#### WORK TASK
Once you find the line with "DoPause (l : loc)" in the data that follows, repeat it and every line after it exactly, through the line with "- [OnEndUser calls".

= = = =

(** * Audio player widget: playback unit and playlist sequencer

    A shallow embedding of [src/AudioPlayer.ts] (class [AudioPlayer]) and of
    the playback entry points of the widget class [AudioPlayerWidget]
    ([play], [stop], [destroyPlayers], [initialize], [playAsPlaylist]).

    The code is single threaded and event driven.  Every method body runs
    to completion; an [async] method runs synchronously up to its first
    [await] and is then resumed by the platform.  The embedding therefore
    has
    - a [world]: the object store holding every [AudioPlayer] ever
      constructed, the widget's fields, one [currentIndex] cell for each
      activation of [playAsPlaylist], one record for each activation of
      [AudioPlayer.play] and of [initialize], the action tables handed to
      the host, and the trace of effects sent to the outside;
    - a state-and-exception monad [M] over the world, in which a thrown
      exception keeps the mutations done before it, as in JavaScript;
    - a [step] function that runs one macrotask: a call of a public method,
      a change of the settings, or a platform callback (the promise of
      [audio.play()] settles, the 250 ms timer fires, the ['ended'] event
      is dispatched, an asset lookup awaited by [initialize] settles). *)

From Stdlib Require Import QArith Qminmax.
From stdpp Require Import base list strings.

Open Scope string_scope.
Open Scope list_scope.

(** ** JavaScript numbers

    A [number] is an IEEE double.  Every finite double is a rational, and
    comparison, [Math.min] and [Math.max] are exact on them, so finite
    values are carried as [Q]; [-0] is identified with [0]. *)

Inductive number : Type :=
| NaN
| NegInfinity
| Finite (q : Q)
| Infinity.

(** [Math.max(a, b)]: [NaN] if either argument is, else the larger one. *)
Definition Math_max (a b : number) : number :=
  match a, b with
  | NaN, _ | _, NaN => NaN
  | Infinity, _ | _, Infinity => Infinity
  | NegInfinity, x | x, NegInfinity => x
  | Finite p, Finite q => match (p ?= q)%Q with Lt => Finite q | _ => Finite p end
  end.

(** [Math.min(a, b)]: [NaN] if either argument is, else the smaller one. *)
Definition Math_min (a b : number) : number :=
  match a, b with
  | NaN, _ | _, NaN => NaN
  | NegInfinity, _ | _, NegInfinity => NegInfinity
  | Infinity, x | x, Infinity => x
  | Finite p, Finite q => match (p ?= q)%Q with Gt => Finite q | _ => Finite p end
  end.

(** ** Exceptions *)

Record Error : Type := mkError { name : string; message : string }.

Definition TypeError (msg : string) : Error := mkError "TypeError" msg.
Definition IndexSizeError : Error :=
  mkError "IndexSizeError" "The volume provided is outside the range [0, 1].".
(** The rejection of [audio.play()] when the platform refuses playback. *)
Definition NotAllowedError : Error :=
  mkError "NotAllowedError" "play() failed because the user didn't interact with the document first.".

Inductive outcome (A : Type) : Type :=
| Ret (a : A)
| Throw (e : Error).
Arguments Ret {A} a.
Arguments Throw {A} e.

(** ** The platform's audio element

    Only the attributes the code touches.  [audio.play()] is asynchronous:
    it is modelled by the events of the step function below. *)

Module HTMLAudioElement.

Record t : Type := mk {
  src : string;
  volume : Q;
  loop : bool;
  paused : bool;
  currentTime : Q
}.

(** [new Audio(url)]. *)
Definition Audio (url : string) : t :=
  {| src := url; volume := 1; loop := false; paused := true; currentTime := 0 |}.

(** The [volume] setter: a value that is not a finite double is refused
    with a [TypeError], a value outside [0, 1] with an [IndexSizeError]. *)
Definition set_volume (v : number) (a : t) : outcome t :=
  match v with
  | Finite q =>
      if Qle_bool 0 q && Qle_bool q 1
      then Ret {| src := src a; volume := q; loop := loop a;
                  paused := paused a; currentTime := currentTime a |}
      else Throw IndexSizeError
  | _ => Throw (TypeError "The provided double value is non-finite.")
  end.

Definition set_loop (b : bool) (a : t) : t :=
  {| src := src a; volume := volume a; loop := b;
     paused := paused a; currentTime := currentTime a |}.

Definition set_currentTime (q : Q) (a : t) : t :=
  {| src := src a; volume := volume a; loop := loop a;
     paused := paused a; currentTime := q |}.

Definition set_src (s : string) (a : t) : t :=
  {| src := s; volume := volume a; loop := loop a;
     paused := paused a; currentTime := currentTime a |}.

(** [audio.pause()]. *)
Definition pause (a : t) : t :=
  {| src := src a; volume := volume a; loop := loop a;
     paused := true; currentTime := currentTime a |}.

(** [audio.load()]: the load algorithm pauses the element and seeks it
    to the start. *)
Definition load (a : t) : t :=
  {| src := src a; volume := volume a; loop := loop a;
     paused := true; currentTime := 0 |}.

(** The platform starts the element: the promise of [audio.play()] is
    fulfilled. *)
Definition started (a : t) : t :=
  {| src := src a; volume := volume a; loop := loop a;
     paused := false; currentTime := currentTime a |}.

End HTMLAudioElement.

(** ** References and callbacks *)

(** An object reference to an [AudioPlayer]: its index in the store. *)
Abbreviation loc := nat.

(** The calls that a user-supplied end callback can make on a player. *)
Inductive unit_call : Type :=
| DoPlay (l : loc) (loop : bool)
| DoRewind (l : loc)
| DoStop (l : loc)
| DoPause (l : loc)
| DoSetVolume (l : loc) (v : number)
| DoDestroy (l : loc).

(** The closures that are registered as end callbacks.
    - [OnEndTrigger src_id] is the arrow function of [initialize]:
      [() => haptic.triggerAction('widget-audio-player-audio-ended-' + source.id)];
    - [OnEndAdvance cell player] is the arrow function of [playNext]; it
      captures the [currentIndex] variable of its activation of
      [playAsPlaylist] (the cell) and the constant [player];
    - [OnEndUser calls raises] is a callback handed in by another caller of
      the public [registerOnEndCallback]: it makes the calls in order and
      then returns, or throws [e] when [raises = Some e]. *)
Inductive callback : Type :=
| OnEndTrigger (source_id : string)
| OnEndAdvance (cell : nat) (player : loc)
| OnEndUser (calls : list unit_call) (raises : option Error).

(** ** class AudioPlayer: fields and the methods that touch only [this] *)

Module AudioPlayer.

Record t : Type := mk {
  id : string;
  playing : bool;
  audio : HTMLAudioElement.t;
  onEndCallback : option callback
}.

Definition set_playing (b : bool) (p : t) : t :=
  {| id := id p; playing := b; audio := audio p; onEndCallback := onEndCallback p |}.

Definition set_audio (a : HTMLAudioElement.t) (p : t) : t :=
  {| id := id p; playing := playing p; audio := a; onEndCallback := onEndCallback p |}.

Definition set_id (s : string) (p : t) : t :=
  {| id := s; playing := playing p; audio := audio p; onEndCallback := onEndCallback p |}.

Definition set_onEndCallback (c : option callback) (p : t) : t :=
  {| id := id p; playing := playing p; audio := audio p; onEndCallback := c |}.

(** [private clampVolume(volume)]. *)
Definition clampVolume (volume : number) : number :=
  Math_min (Finite 1) (Math_max (Finite 0) volume).

(** [constructor(url, volume = 1.0)].  The ['ended'] listener it binds
    is [ended_listener] below. *)
Definition constructor (url : string) (volume : number) : outcome t :=
  match HTMLAudioElement.set_volume (clampVolume volume) (HTMLAudioElement.Audio url) with
  | Ret a => Ret {| id := ""; playing := false; audio := a; onEndCallback := None |}
  | Throw e => Throw e
  end.

(** The synchronous head of [play(loop)], before [this.audio.play()]. *)
Definition play_head (loop : bool) (p : t) : t :=
  set_playing true (set_audio (HTMLAudioElement.set_loop loop (audio p)) p).

Definition rewind (p : t) : t :=
  set_audio (HTMLAudioElement.set_currentTime 0 (audio p)) p.

Definition stop (p : t) : t :=
  set_playing false
    (set_audio (HTMLAudioElement.set_currentTime 0 (HTMLAudioElement.pause (audio p))) p).

Definition pause (p : t) : t :=
  set_audio (HTMLAudioElement.pause (audio p)) p.

Definition setVolume (volume : number) (p : t) : outcome t :=
  match HTMLAudioElement.set_volume (clampVolume volume) (audio p) with
  | Ret a => Ret (set_audio a p)
  | Throw e => Throw e
  end.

= = = =

#### SOLUTION TO THE EXERCISE
| DoPause (l : loc)
| DoSetVolume (l : loc) (v : number)
| DoDestroy (l : loc).

(** The closures that are registered as end callbacks.
    - [OnEndTrigger src_id] is the arrow function of [initialize]:
      [() => haptic.triggerAction('widget-audio-player-audio-ended-' + source.id)];
    - [OnEndAdvance cell player] is the arrow function of [playNext]; it
      captures the [currentIndex] variable of its activation of
      [playAsPlaylist] (the cell) and the constant [player];
    - [OnEndUser calls raises] is a callback handed in by another caller of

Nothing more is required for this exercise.